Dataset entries
++++++++++++++++++++

(** The panel rendered under [{csvData && (...)}]: the two counts, the
    header cells, [csvData.rows.slice(0, 100)] and, under
    [csvData.rows.length > 100], the note with the total. *)
Definition renderPreview (table : CSVData) : Preview :=
  {| rowCount := length (rows table);
     columnCount := length (headers table);
     headCells := headers table;
     bodyRows := firstn 100 (rows table);
     truncationNote :=
       if (100 <? length (rows table))%nat
       then Some (length (rows table)) else None |}.

Section Render.

Variable toLowerCase : jsstring -> jsstring.

(** The return value of [Home]. *)
Definition render (st : State) : View :=
  {| uploadDisabled := loading st;
     uploadLabel :=
       if loading st then lit "Processing..." else lit "Upload CSV File";
     spinner := loading st;
     fileChip :=
       if truthy (fileName st) && negb (loading st)
       then Some (fileName st) else None;
     errorAlert :=
       match error st with
       | Some message => if truthy message then Some message else None
       | None => None
       end;
     compatibleBanner :=
       match csvData st with
       | Some table => has3DColumns toLowerCase table
       | None => false
       end;
     preview :=
       match csvData st with
       | Some table => Some (renderPreview table)
       | None => None
       end;
     statusLabel :=
       if trameServerRunning st then lit "Running" else lit "Stopped";
     statusColor :=
       if trameServerRunning st then lit "success" else lit "error";
     visualizerReady := trameServerRunning st;
     embeddedFrame := trameServerRunning st |}.

End Render.

(** ** Words for the further properties *)

Definition isProbe (e : Event) : bool :=
  match e with
  | ProbeSettled _ => true
  | _ => false
  end.

(** The messages the handlers ever pass to [setError]. *)
Definition knownMessages : list jsstring :=
  [lit "Please upload a valid CSV file";
   lit "Error parsing CSV file";
   lit "CSV file is empty"].
(** * Ticket prioritisation front end: priority display, banding and the
      override form

    A shallow embedding of the React components of the ticket queue
    (OverrideForm, PriorityBadge, PriorityBreakdown, UrgencyIndicator,
    TicketCard, TicketDetailModal) together with the JavaScript built-ins
    they call, and of the scoring engine the components display.

    Conventions of the embedding.
    - A JavaScript number is a [number]: NaN, the two infinities, or a finite
      value carried as an exact rational.  Every finite double is a rational
      and the comparisons of the language agree with the comparisons of the
      rationals, so every threshold test below is exact; products and
      quotients are exact too, that is, binary64 rounding and the sign of
      zero are not modelled.
    - A JavaScript string is a [string]; text that is measured, trimmed or
      upper-cased is taken to be ASCII, one character per code unit, and the
      emoji of the fixed labels stand as their UTF-8 bytes.
    - A rendered React element is a [vnode]; [cond && element] contributes
      the element or nothing to the children of its parent. *)

From Stdlib Require Import QArith Qabs Qround ZArith String Ascii List Lia Lqa.
From stdpp Require Import gmap strings list.

Local Open Scope string_scope.
Local Open Scope list_scope.
(** * claraG_direto: a delayed messaging funnel on a Telegram bot

    Shallow embedding of [claraG_direto.py] and verification of its
    funnel properties: the dispatch guard, the delivery helpers and their
    fallback chains, the combo / upsell / membership-polling jobs, the
    join-request handler and the start-up configuration loader.

    The coroutines of the source become computations of a state and
    exception monad over an explicit [World]: the ordered trace of gateway
    calls and timed waits, the printed log, the job queue's table, the
    per-chat data store and the process-wide set [COMBO_DISPATCHED_CHATS].
    The Telegram gateway is an arbitrary function from the history of
    calls and the current call to an outcome, so every theorem holds for
    every behaviour of the network.  Cancellation of a coroutine
    ([asyncio.CancelledError], a [BaseException]) is modelled in the
    start-up ([main]) only. *)

From stdpp Require Import gmap strings list pretty.
From Stdlib Require Import ZArith Ascii String.

Local Open Scope Z_scope.
Local Open Scope string_scope.
Local Open Scope list_scope.

(** ** Python values *)

(** The exception classes the source distinguishes in its [except]
    clauses, each with the text [str(exc)] yields.  [Forbidden] and
    [BadRequest] are the two [telegram.error] classes caught by the
    delivery helpers; [RuntimeError] is what [_load_settings] raises;
    [OtherError] stands for every other [Exception] (a network error, a
    time-out, ...). *)
Inductive exn : Type :=
| Forbidden (msg : string)
| BadRequest (msg : string)
| TypeError (msg : string)
| RuntimeError (msg : string)
| OtherError (msg : string).

Definition str (exc : exn) : string :=
  match exc with
  | Forbidden m | BadRequest m | TypeError m
  | RuntimeError m | OtherError m => m
  end.

(** [except (Forbidden, BadRequest)] *)
Definition is_Forbidden_or_BadRequest (exc : exn) : bool :=
  match exc with
  | Forbidden _ | BadRequest _ => true
  | _ => false
  end.

Definition is_Forbidden (exc : exn) : bool :=
  match exc with Forbidden _ => true | _ => false end.

Definition is_BadRequest (exc : exn) : bool :=
  match exc with BadRequest _ => true | _ => false end.

Definition is_TypeError (exc : exn) : bool :=
  match exc with TypeError _ => true | _ => false end.

Inductive Res (A : Type) : Type :=
| Ok (a : A)
| Raise (e : exn).
Arguments Ok {A} a.
Arguments Raise {A} e.
Lemma length_digits_loop_pos (fuel : nat) (i : N) (acc : string) :
  (1 <= String.length (digits_loop fuel i acc))%nat.
Proof.
  rewrite digits_loop_acc, length_app.
  destruct fuel as [| fuel]; simpl.
  - lia.
  - destruct (i <? 10); simpl; [lia |].
    rewrite digits_loop_acc, length_app. simpl. lia.
Qed.

(** A number below 10^(k+1) prints with at most k+1 digits. *)
Lemma length_digits_loop_bound (k : nat) : forall fuel i,
  i < 10 ^ N.of_nat (S k) ->
  (String.length (digits_loop fuel i EmptyString) <= S k)%nat.
Proof.
  induction k as [| k IH]; intros fuel i Hi.
  - change (10 ^ N.of_nat 1) with 10 in Hi.
    destruct fuel as [| fuel]; simpl; [lia |].
    apply N.ltb_lt in Hi. rewrite Hi. simpl. lia.
  - destruct fuel as [| fuel]; simpl; [lia |].
    destruct (i <? 10) eqn:E; simpl; [lia |].
    rewrite digits_loop_acc, length_app. simpl.
    assert (Hq : i / 10 < 10 ^ N.of_nat (S k)).
    { apply N.Div0.div_lt_upper_bound.
      replace (N.of_nat (S (S k))) with (N.succ (N.of_nat (S k))) in Hi by lia.
      rewrite N.pow_succ_r' in Hi. exact Hi. }
    specialize (IH fuel (i / 10) Hq). lia.
Qed.

Lemma length_str_bound (k : nat) (i : N) :
  i < 10 ^ N.of_nat (S k) -> (String.length (str i) <= S k)%nat.
Proof. apply length_digits_loop_bound. Qed.

Lemma int_loop_app (s t : string) : forall acc,
  int_loop (s ++ t) acc = int_loop t (int_loop s acc).
Proof.
  induction s as [| c s IH]; intros acc; simpl; [reflexivity | apply IH].
Qed.

(** With fuel for every digit, reading the printed digits back gives the
    number, whatever was read before. *)
Lemma int_loop_digits_loop (fuel : nat) : forall i acc,
  i < 10 ^ N.of_nat (S fuel) ->
  int_loop (digits_loop fuel i EmptyString) acc
  = acc * 10 ^ N.of_nat (String.length (digits_loop fuel i EmptyString)) + i.
Proof.
  induction fuel as [| fuel IH]; intros i acc Hi.
  - change (10 ^ N.of_nat 1) with 10 in Hi.
    cbn [digits_loop int_loop String.length].
    rewrite digit_value_digit_char by (apply N.mod_lt; discriminate).
    rewrite N.mod_small by exact Hi. change (10 ^ N.of_nat 1) with 10. lia.
  - cbn [digits_loop]. destruct (i <? 10) eqn:E.
    + apply N.ltb_lt in E. cbn [int_loop String.length].
      rewrite digit_value_digit_char by (apply N.mod_lt; discriminate).
      rewrite N.mod_small by exact E. change (10 ^ N.of_nat 1) with 10. lia.
    + rewrite digits_loop_acc, int_loop_app, length_app.
      cbn [int_loop String.length].
      assert (Hq : i / 10 < 10 ^ N.of_nat (S fuel)).
      { apply N.Div0.div_lt_upper_bound.
        replace (N.of_nat (S (S fuel))) with (N.succ (N.of_nat (S fuel)))
          in Hi by lia.
        rewrite N.pow_succ_r' in Hi. exact Hi. }
      rewrite (IH (i / 10) acc Hq).
      rewrite digit_value_digit_char by (apply N.mod_lt; discriminate).
      set (n := String.length (digits_loop fuel (i / 10) EmptyString)).
      replace (N.of_nat (n + 1)) with (N.succ (N.of_nat n)) by lia.
      rewrite N.pow_succ_r'.
      pose proof (N.div_mod i 10 ltac:(discriminate)) as Hdm.
      lia.
Qed.

Lemma str_fuel (i : N) : i < 10 ^ N.of_nat (S (N.to_nat (N.size i))).
Proof.
  pose proof (N.size_gt i) as H.
  apply N.lt_le_trans with (1 := H).
  replace (N.of_nat (S (N.to_nat (N.size i)))) with (N.succ (N.size i)) by lia.
  rewrite N.pow_succ_r'.
  assert (P : 2 ^ N.size i <= 10 ^ N.size i).
  { apply N.pow_le_mono_l. lia. }
  assert (Q : 0 < 10 ^ N.size i).
  { apply N.neq_0_lt_0. apply N.pow_nonzero. discriminate. }
  lia.
Qed.

(** int(str(i)) == i. *)
Lemma int_str (i : N) : int (str i) = i.
Proof.
  unfold int, str. rewrite int_loop_digits_loop by apply str_fuel. lia.
Qed.

Lemma int_loop_zeros (n : nat) : int_loop (zeros n) 0 = 0.
Proof. induction n as [| n IH]; simpl; [reflexivity | exact IH]. Qed.

(** Leading zeros do not change the value: int(f"{i:05d}") == i. *)
Lemma int_zfill (w : nat) (i : N) : int (zfill w i) = i.
Proof.
  unfold int, zfill. rewrite int_loop_app, int_loop_zeros. apply int_str.
Qed.

Lemma zfill_nonempty (w : nat) (i : N) : zfill w i <> EmptyString.
Proof.
  intros H. apply (f_equal String.length) in H.
  unfold zfill in H. rewrite length_app in H. simpl in H.
  pose proof (length_digits_loop_pos (N.to_nat (N.size i)) i EmptyString).
  unfold str in H. lia.
Qed.

Lemma length_zfill_ge (w : nat) (i : N) : (w <= String.length (zfill w i))%nat.
Proof. unfold zfill. rewrite length_app, length_zeros. lia. Qed.

Lemma length_zfill_exact (k : nat) (i : N) :
  i < 10 ^ N.of_nat (S k) -> String.length (zfill (S k) i) = S k.
Proof.
  intros H. unfold zfill. rewrite length_app, length_zeros.
  pose proof (@length_str_bound k i H). lia.
Qed.

End Decimal10.

(** ** io/writer.py: PartitionedAvroWriter.next_filename *)

Module Naming.

Import Decimal10.
Open Scope string_scope.

(** The longest run of digits at the start of [s] (the greedy [\d+]). *)
Fixpoint take_digits (s : string) : string :=
  match s with
  | EmptyString => EmptyString
  | String c s' => if is_digit c then String c (take_digits s') else EmptyString
  end.

Fixpoint drop (n : nat) (s : string) : string :=
  match n, s with
  | O, _ => s
  | S n', String _ s' => drop n' s'
  | S _, EmptyString => EmptyString
  end.

(** A match of [part-(\d+)] starting at the first character of [s]: the
    captured group. *)
Definition match_here (s : string) : option string :=
  if String.prefix "part-" s then
    match take_digits (drop 5 s) with
    | EmptyString => None
    | ds => Some ds
    end
  else None.

(** re.search(r"part-(\d+)", s): the leftmost match, group 1. *)
Fixpoint re_search (s : string) : option string :=
  match match_here s with
  | Some ds => Some ds
  | None =>
      match s with
      | EmptyString => None
      | String _ s' => re_search s'
      end
  end.

Definition format_name (i : N) : string := "part-" ++ zfill 5 i ++ ".avro".

(** next_filename(previous); [None] and the empty string are both falsy
    in [if previous:]. *)
Definition next_filename (previous : option string) : result string :=
  match previous with
  | None | Some EmptyString => Ok (format_name 0)
  | Some p =>
      match re_search p with
      | None => Raise (ValueError ("Invalid filename format: " ++ p))
      | Some ds => Ok (format_name (int ds + 1))
      end
  end.

(** The grammar part-[0-9]{5}\.avro, as a full match. *)
Definition sequential_grammar (s : string) : bool :=
  String.prefix "part-" s
  && all_digits (String.substring 5 5 s)
  && String.eqb (drop 10 s) ".avro".

(** The same with at least five digits: part-[0-9]{5,}\.avro. *)
Definition sequential_grammar_wide (s : string) : bool :=
  String.prefix "part-" s
  && (5 <=? String.length (take_digits (drop 5 s)))%nat
  && String.eqb (drop (5 + String.length (take_digits (drop 5 s))) s) ".avro".

(** *** Properties of next_filename *)

Lemma take_digits_stop (ds : string) :
  all_digits ds = true -> take_digits (ds ++ ".avro") = ds.
Proof.
  induction ds as [| c ds IH]; simpl; intros H.
  - reflexivity.
  - apply andb_true_iff in H. destruct H as [Hc Hds].
    rewrite Hc, (IH Hds). reflexivity.
Qed.

Lemma drop_length_app (s t : string) : drop (String.length s) (s ++ t) = t.
Proof. induction s as [| c s IH]; simpl; [now destruct t | exact IH]. Qed.

Lemma prefix_empty (s : string) : String.prefix "" s = true.
Proof. destruct s; reflexivity. Qed.
(** * composlang: corpus reader and composition analysis

    A shallow embedding of the Python sources

    - [src/src/corpus.py]   (the checkpointed, batched [Corpus] reader),
    - [src/corpus.py]       (the earlier generator-style [Corpus] reader),
    - [src/composlang/composition.py] ([CompositionAnalysis]),

    followed by the properties established about them.

    Conventions of the embedding.
    - Python [int] is [Z]; [str] is [string] (byte strings: the ASCII part of
      Python's text model); [float] is modelled by real numbers together
      with the IEEE special values the code can produce (see [float]).
    - A raised exception is a value [Raise e] of the [result] type; the
      sequencing of statements is the bind of that monad.
    - [Counter] objects compared with [==] are finite maps ([gmap]); [dict]s
      and [Counter]s whose iteration order is observable are association
      lists in insertion order. *)

From Stdlib Require Import ZArith String Ascii List Reals Lra Lia.
From Stdlib Require Import Decimal DecimalString.
From stdpp Require Import base gmap strings list fin_maps.

Local Open Scope string_scope.
Local Open Scope Z_scope.

(** ** Python basics *)

Module Py.

(** The exceptions the modelled code can raise. [NotModelled] marks the
    places where a run leaves the fragment of Python covered here (a column
    type other than [int] or [str]). *)
Inductive exn : Type :=
  | IndexError | ValueError | KeyError | TypeError
  | AttributeError | UnboundLocalError | NotModelled.

Inductive result (A : Type) : Type :=
  | Ok (a : A)
  | Raise (e : exn).
Arguments Ok {A} a.
Arguments Raise {A} e.

#[export] Instance result_ret : MRet result := fun _ a => Ok a.
#[export] Instance result_bind : MBind result := fun _ _ f m =>
  match m with Ok a => f a | Raise e => Raise e end.
#[export] Instance result_fmap : FMap result := fun _ _ f m =>
  match m with Ok a => Ok (f a) | Raise e => Raise e end.

Definition is_Ok {A} (m : result A) : bool :=
  match m with Ok _ => true | Raise _ => false end.

#[export] Instance exn_eq_dec : EqDecision exn.
Proof. solve_decision. Defined.

(** [str.isspace] on the ASCII range: TAB, LF, VT, FF, CR, the separators
    0x1c..0x1f and the space. *)
Definition isspace (c : ascii) : bool :=
  let n := nat_of_ascii c in
  ((9 <=? n) && (n <=? 13) || (28 <=? n) && (n <=? 32))%nat.

Fixpoint lstrip (s : list ascii) : list ascii :=
  match s with
  | c :: s' => if isspace c then lstrip s' else s
  | [] => []
  end.

(** [s.strip()] *)
Definition strip (s : string) : string :=
  string_of_list_ascii
    (rev (lstrip (rev (lstrip (list_ascii_of_string s))))).

Fixpoint starts_with (p s : list ascii) : bool :=
  match p, s with
  | [], _ => true
  | a :: p', b :: s' => Ascii.eqb a b && starts_with p' s'
  | _ :: _, [] => false
  end.

(** [sub in s] for strings. *)
Fixpoint contains (sub s : list ascii) : bool :=
  starts_with sub s ||
  match s with
  | [] => false
  | _ :: s' => contains sub s'
  end.

Definition str_in (sub s : string) : bool :=
  contains (list_ascii_of_string sub) (list_ascii_of_string s).

(** The scan behind [s.split(sep)] for a non-empty [sep]: [skip] counts the
    characters of a separator occurrence still to be passed over, [cur] is
    the current field, reversed. *)
Fixpoint split_go (sep : list ascii) (skip : nat) (cur s : list ascii)
  : list string :=
  match s with
  | [] => [string_of_list_ascii (rev cur)]
  | c :: s' =>
      match skip with
      | S k => split_go sep k cur s'
      | O =>
          if starts_with sep s
          then string_of_list_ascii (rev cur)
                 :: split_go sep (length sep - 1)%nat [] s'
          else split_go sep O (c :: cur) s'
      end
  end.

(** [s.split(sep)]; an empty separator raises [ValueError]. *)
Definition split (s sep : string) : result (list string) :=
  match list_ascii_of_string sep with
  | [] => Raise ValueError
  | sp => Ok (split_go sp O [] (list_ascii_of_string s))
  end.

(** [sep.join(parts)] *)
Fixpoint join (sep : string) (parts : list string) : string :=
  match parts with
  | [] => ""
  | [p] => p
  | p :: ps => p +:+ sep +:+ join sep ps
  end.

(** [str(n)] for an [int]. *)
Definition str_of_int (n : Z) : string := NilZero.string_of_int (Z.to_int n).

Definition digit_of (c : ascii) : option Z :=
  let n := nat_of_ascii c in
  if ((48 <=? n) && (n <=? 57))%nat then Some (Z.of_nat n - 48) else None.

(** Digits of an integer literal as [int(s)] accepts them: decimal digits,
    single underscores allowed between digits only. [prev] tells whether the
    previous character was a digit. *)
Fixpoint int_digits (acc : Z) (prev : bool) (s : list ascii) : option Z :=
  match s with
  | [] => if prev then Some acc else None
  | c :: s' =>
      match digit_of c with
      | Some d => int_digits (10 * acc + d) true s'
      | None =>
          if Ascii.eqb c "_"%char && prev then
            match s' with
            | [] => None
            | _ => int_digits acc false s'
            end
          else None
      end
  end.

(** [int(s)] for a string: surrounding whitespace is stripped, one optional
    sign, then the digits; anything else raises [ValueError]. *)
Definition int_of_str (s : string) : result Z :=
  let body := list_ascii_of_string (strip s) in
  let '(neg, ds) :=
    match body with
    | "-"%char :: r => (true, r)
    | "+"%char :: r => (false, r)
    | r => (false, r)
    end in
  match ds with
  | [] => Raise ValueError
  | c :: _ =>
      match digit_of c, int_digits 0 false ds with
      | Some _, Some n => Ok (if neg then - n else n)
      | _, _ => Raise ValueError
      end
  end.

(** The values a column can hold: the integer and string semantic types. *)
Inductive pyval : Type :=
  | VInt (n : Z)
  | VStr (s : string).

#[export] Instance pyval_eq_dec : EqDecision pyval.
Proof. solve_decision. Defined.

#[export] Instance pyval_countable : Countable pyval.
Proof.
  refine (inj_countable'
            (fun v => match v with VInt n => inl n | VStr s => inr s end)
            (fun x => match x with inl n => VInt n | inr s => VStr s end) _).
  by intros [].
Defined.

(** [f"{v}"] *)
Definition format (v : pyval) : string :=
  match v with
  | VInt n => str_of_int n
  | VStr s => s
  end.

(** A [dict] with string keys, in insertion order. [d[k] = v] keeps the
    position of an existing key. *)
Definition dict (V : Type) : Type := list (string * V).

Fixpoint dict_get {V} (d : dict V) (k : string) : result V :=
  match d with
  | [] => Raise KeyError
  | (k', v) :: d' => if String.eqb k' k then Ok v else dict_get d' k
  end.

Fixpoint dict_set {V} (d : dict V) (k : string) (v : V) : dict V :=
  match d with
  | [] => [(k, v)]
  | (k', v') :: d' =>
      if String.eqb k' k then (k, v) :: d' else (k', v') :: dict_set d' k v
  end.

(** [d.get(k)], with [None] for a missing key. *)
Definition dict_get_opt {V} (d : dict V) (k : string) : option V :=
  match dict_get d k with Ok v => Some v | Raise _ => None end.

(** [xs[i]] on a list: negative indices count from the end. *)
Definition list_index {A} (xs : list A) (i : Z) : result A :=
  let n := Z.of_nat (length xs) in
  let j := if i <? 0 then i + n else i in
  if (0 <=? j) && (j <? n) then
    match nth_error xs (Z.to_nat j) with
    | Some x => Ok x
    | None => Raise IndexError
    end
  else Raise IndexError.

(** [pydoc.locate(typ)] applied to a field, for the two column types of the
    data format. Any other type name is outside the model. *)
Definition typecast (typ : string) (field : string) : result pyval :=
  if String.eqb typ "int" then VInt <$> int_of_str field
  else if String.eqb typ "str" then Ok (VStr field)
  else Raise NotModelled.

(** [Corpus.segment_line(line, sep, fmt)], the same [classmethod] in both
    versions of [corpus.py]: the columns of one token line as a labelled
    record, in the order of [fmt]. *)
Fixpoint segment_fields (row : list string) (doc : dict pyval) (i : nat)
    (fmt : list string) : result (dict pyval) :=
  match fmt with
  | [] => Ok doc
  | item :: fmt' =>
      parts ← split item ":";
      match parts with
      | [label; typ] =>
          match nth_error row i with
          | None => Raise IndexError
          | Some field =>
              value ← typecast (if String.eqb typ "" then "str" else typ) field;
              segment_fields row (dict_set doc label value) (S i) fmt'
          end
      | _ => Raise ValueError
      end
  end.

Definition segment_line (line sep : string) (fmt : list string)
  : result (dict pyval) :=
  row ← split (strip line) sep;
  segment_fields row [] O fmt.

End Py.

(** ** The parser collaborator and the counters *)

Module Stanza.
Import Py.

(** An attribute of a parsed word: [None] when the token record has no such
    field. *)
Definition field : Type := option pyval.

Record word : Type := mk_word { text : field; upos : field; head : field }.

(** A sentence is its list of words ([sent.words]). *)
Definition sentence : Type := list word.

(** Modelled from the spec: the parser collaborator, stanza's
    [Document([records]).sentences], is an external library. Given the
    buffered token records of one sentence it returns a sentence exposing,
    per record, the word's text, category tag and parent index. *)
Definition Document (records : list (dict pyval)) : sentence :=
  map (fun r => {| text := dict_get_opt r "text";
                   upos := dict_get_opt r "upos";
                   head := dict_get_opt r "head" |}) records.
(** What the services write is again a table that [JSON.parse] can yield, so
    that keeping the parsed table in place of the text loses nothing. *)
Lemma stored_table_stays_well_formed (w : World) (r u t : string) (now : Z)
    (env : SendEnv) :
  well_formed (stored_rooms w) ->
  well_formed (stored_rooms (snd (createRoom r now w))) /\
  well_formed (stored_rooms (snd (sendMessage r u t env w))).
Proof.
  intros Hw. pose proof (well_formed_table_read w Hw) as Ht.
  assert (Hw' : forall hp,
             well_formed (stored_rooms (set_heap hp (after_read w))))
    by (intros hp;
        change (stored_rooms (set_heap hp (after_read w)))
          with (stored_rooms (after_read w));
        now rewrite stored_rooms_after_read).
  assert (Hw0 : well_formed (stored_rooms (after_read w)))
    by now rewrite stored_rooms_after_read.
  split.
  - rewrite createRoom_spec. destruct (resolves w r); cbn [snd]; [exact Hw0|].
    apply well_formed_after_save; [|exact Hw0].
    apply well_formed_put; [exact Ht|apply ObjFacts.canonical_empty].
  - destruct (Obj.own r (table_read w)) as [room|] eqn:Hown.
    + rewrite (sendMessage_own r u t env w room Hown). cbn [snd].
      assert (Hput : well_formed
                       (Obj.put r
                          (mkRoom (createdAt room)
                             (Some (Obj.put (messageIdOf env)
                                      (newMessageOf u t env)
                                      (room_messages room))))
                          (table_read w))).
      { apply well_formed_put; [exact Ht|].
        unfold room_messages at 1. cbn [messages].
        apply ObjFacts.put_canonical. destruct Ht as [_ Hm]. eauto. }
      destruct (messages room), (protoMessages (heap w));
        apply well_formed_after_save; auto.
    + destruct (resolves w r) eqn:Hres.
      * destruct (sendMessage_inherited r u t env w Hown Hres) as [H|[hp H]];
          rewrite H; cbn [snd]; [exact Hw0|].
        apply well_formed_after_save; auto.
      * rewrite (sendMessage_unresolved r u t env w Hres). exact Hw0.
Qed.

(** ** The walk-through of the specification *)

(** Room "123456" is created once; Alice's message is delivered at the next
    tick, and Bob's later message after it. *)
Example scenario_walkthrough :
  let alice := mkSendEnv 1724000000000 1724000000000 [10; 11]%N in
  let bob := mkSendEnv 1724000000005 1724000000005 [1; 2]%N in
  let hi := mkMessage "lzzt35kwab" "Alice" "hi" 1724000000000 in
  let yo := mkMessage "lzzt35l112" "Bob" "yo" 1724000000005 in
  let w0 := boot None Working in
  let w1 := snd (createRoom "123456" 5 w0) in
  let w2 := snd (run [CallSubscribe "123456";
                      CallSend "123456" "Alice" "hi" alice; TimerFires 0;
                      CallSend "123456" "Bob" "yo" bob; TimerFires 0] w1) in
  fst (createRoom "123456" 5 w0) = Returned true /\
  fst (createRoom "123456" 6 w1) = Returned false /\
  delivered_to 0 w2 = [[VMsg hi; VMsg yo]; [VMsg hi]; []].
Proof. vm_compute. repeat split. Qed.
(** C2 (the code departs from the claim).  An author and a book refer
    to each other with [cascade=persist]; after [Persist(author)] a single
    [Flush] commits the author again and again: whatever the order in
    which the buffer is drained, after [2n+1] turns of its loop the flush
    is still running and has upserted the author [n+1] times.  [Flush]
    keeps no record of the entities it has committed. *)
Theorem cascade_cycle_recommits (pick : list (document * Task.task) -> nat) (n : nat) :
  let m := snd (Persist (ArgDocument (Some 1%positive)) libraryManager) in
  fst (Flush pick emptyDatabase (S (2 * n)) m) = Timeout /\
  upsertsOf "authors" authorId (trace (snd (Flush pick emptyDatabase (S (2 * n)) m))) = S n.
Proof.
  intros m. unfold m.
  rewrite Flush_unfold, library_pending, library_first_turn. split.
  - apply library_flush_diverges. by right.
  - rewrite library_flush_commits, upsertsOf_author. lia.
Qed.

++++++++++++++++++++

Assignment
The answer must hold exactly the lines of the entries above, from the first line through the line that contains "Definition renderPreview (table", and no others.

Output for this exercise
(** The panel rendered under [{csvData && (...)}]: the two counts, the
    header cells, [csvData.rows.slice(0, 100)] and, under
    [csvData.rows.length > 100], the note with the total. *)
Definition renderPreview (table : CSVData) : Preview :=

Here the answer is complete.